[misc.handicap] Special Consideration

David.Andrews@f89.n129.z1.fidonet.org (David Andrews) (06/21/91)

Index Number: 16293

[This is from the Blink Talk Conference]

 TC> It seems you're being inconsistent. You object to blind people
 TC> getting reduced or free subway fares. Why don't you object to
 TC> the "free mailing" privilege which blind people can use for
 TC> normal mail as well as Braille or tapes? Neither do you object
 TC> to the National Library service program which gives blind
 TC> people free reading material and recrd or tape players. What
 TC> about Supplemental security income? The Nfb has not fought
 TC> against that? They have fought to keep it and increase it. If
 TC> you want to talk about sighted people getting a bad image of
 TC> blind people who ride subways for free then what kind of image
 TC> do they get from blind people who are on Supplemental security
 TC> income with no incentive to get off the system?
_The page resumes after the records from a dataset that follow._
Lemma above_init j : above j (fst (checkpoint j)).
Proof.
  split; cbn [fst checkpoint js_state journal checkpoints].
  - exists []. split; [done|]. split; [done|constructor].
  - exists []. by rewrite app_nil_r.
Qed.
Lemma take_above {A} (l : list A) x rest k : (length l < k)%nat ->
  exists rest', take k ((l ++ [x]) ++ rest) = (l ++ [x]) ++ rest' /\ rest' = take (k - S (length l)) rest.
Proof.
  intros Hk. eexists. split; [|reflexivity]. rewrite take_app, take_ge by (rewrite length_app; cbn; lia).
  rewrite length_app. cbn [length]. do 2 f_equal. lia.
Qed.
(** Writes keep the invariant: the entry they push undoes them. *)
Lemma above_write j0 j s e : above j0 j -> revert_entry s e ≡ js_state j -> touched s e ->
  (forall x, touched (js_state j) x -> touched s x) ->
  above j0 (mkJournaled s (e :: journal j) (checkpoints j)).
Proof.
  intros [(es & Hes & Hu & Ht) Hc] He Hte Hmono. split; [|exact Hc]. exists (e :: es). cbn.
  rewrite Hes. split; [done|]. split.
  - change (undo (revert_entry s e) es ≡ js_state j0). by rewrite He.
  - constructor; [done|]. by eapply Forall_impl.
Qed.
Lemma above_step j0 j j' : above j0 j -> journal_step (length (checkpoints j0)) j j' -> above j0 j'.
Proof.
  intros Ha Hs. destruct Hs as [j a v|j a key v|j|j k Hk|j k Hk].
  - apply above_write; [done| | |].
    + apply undo_set_balance.
    + apply lookup_insert_is_Some. by left.
    + intros x. apply touched_set_account.
  - apply above_write; [done|apply undo_set_storage|done|done].
  - destruct Ha as [He (rest & Hc & Hr)]. split; [exact He|]. cbn.
    exists (rest ++ [length (journal j)]). rewrite Hc, <- !app_assoc. split; [done|].
    apply Forall_app. split; [done|]. constructor; [|done].
    destruct He as (es & -> & _). rewrite length_app. lia.
  - unfold commit_checkpoint. case Nat.ltb_spec; [intros _|done].
    destruct Ha as [He (rest & Hc & Hr)]. split; [exact He|]. cbn [checkpoints].
    rewrite Hc. destruct (take_above (checkpoints j0) (length (journal j0)) rest k Hk) as (r & -> & ->).
    eexists. split; [done|]. by apply Forall_take.
  - unfold revert_checkpoint. destruct (checkpoints j !! k) as [n|] eqn:Hn; [|done].
    destruct Ha as [(es & Hes & Hu & Ht) (rest & Hc & Hr)].
    assert (Hle : (length (journal j0) <= n)%nat).
    { rewrite Hc, lookup_app_r in Hn by (rewrite length_app; cbn; lia).
      eapply Forall_lookup_1 in Hr; [|exact Hn]. done. }
    assert (Hsplit : exists es1 es2, es = es1 ++ es2 /\ (es1 = [] \/ length (es2 ++ journal j0) = n)
      /\ (length (es2 ++ journal j0) <= n)%nat).
    { destruct (decide (length es + length (journal j0) <= n)%nat) as [Hsm|Hbig].
      - exists [], es. rewrite length_app. auto.
      - exists (take (length es - (n - length (journal j0))) es),
          (drop (length es - (n - length (journal j0))) es).
        rewrite take_drop, length_app, length_drop. split; [done|]. split; [right; lia|lia]. }
    destruct Hsplit as (es1 & es2 & -> & Hn' & Hn'').
    assert (Hloop : revert_loop (js_state j) (journal j) n = (undo (js_state j) es1, es2 ++ journal j0)).
    { rewrite Hes, <- app_assoc. destruct Hn' as [->|<-]; [|apply revert_loop_spec].
      cbn [app undo foldl]. destruct (es2 ++ journal j0) as [|x l]; [done|]. cbn [revert_loop].
      case Nat.ltb_spec; [lia|done]. }
    rewrite Hloop. apply Forall_app in Ht as [Ht1 Ht2]. split; cbn [js_state journal checkpoints].
    + exists es2. split; [done|]. split.
      * rewrite <- Hu. unfold undo. by rewrite foldl_app.
      * eapply Forall_impl; [exact Ht2|]. intros x. by apply touched_undo.
    + rewrite Hc. destruct (take_above (checkpoints j0) (length (journal j0)) rest k Hk) as (r & -> & ->).
      eexists. split; [done|]. by apply Forall_take.
Qed.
I think that you are comparing apples and oranges, so to speak.  The NLS program
exists because at least at the time, reading materials for the blind did not
exist at all.  We could not use our public libraries as the sighted, and a
national system was the best way to address this.  SSI is an income dependent
program that is available to many, not just the blind.  I think that reduced
transit fares should also be based on income, as they probably are in many
areas, not strictly blindness.  Free matter mailing is necessary to facilitate
the NLS program.  Without it, it simply wouldn't be possible.
Yes, the NFB has fought, and will continue to fight for SSI and SSDI.  This is
because so many blind people need the income.  You are right however, that there
is no incentive to get off the system, which is bad.  You can't prosper, but you
can survive, and some are happy with that.
In the past, the NFB has suggested a supplement be paid to each blind person,
each month, not based on income, which would allow him/her to purchase those
things, items such as computers, and services such as training, that he/she
needs to live as a blind person.  The government in the past would rather have
programs that made us and others dependent on them.
I believe that the day will come when SSI and other such things are not
necessary for us, but this is still some time away.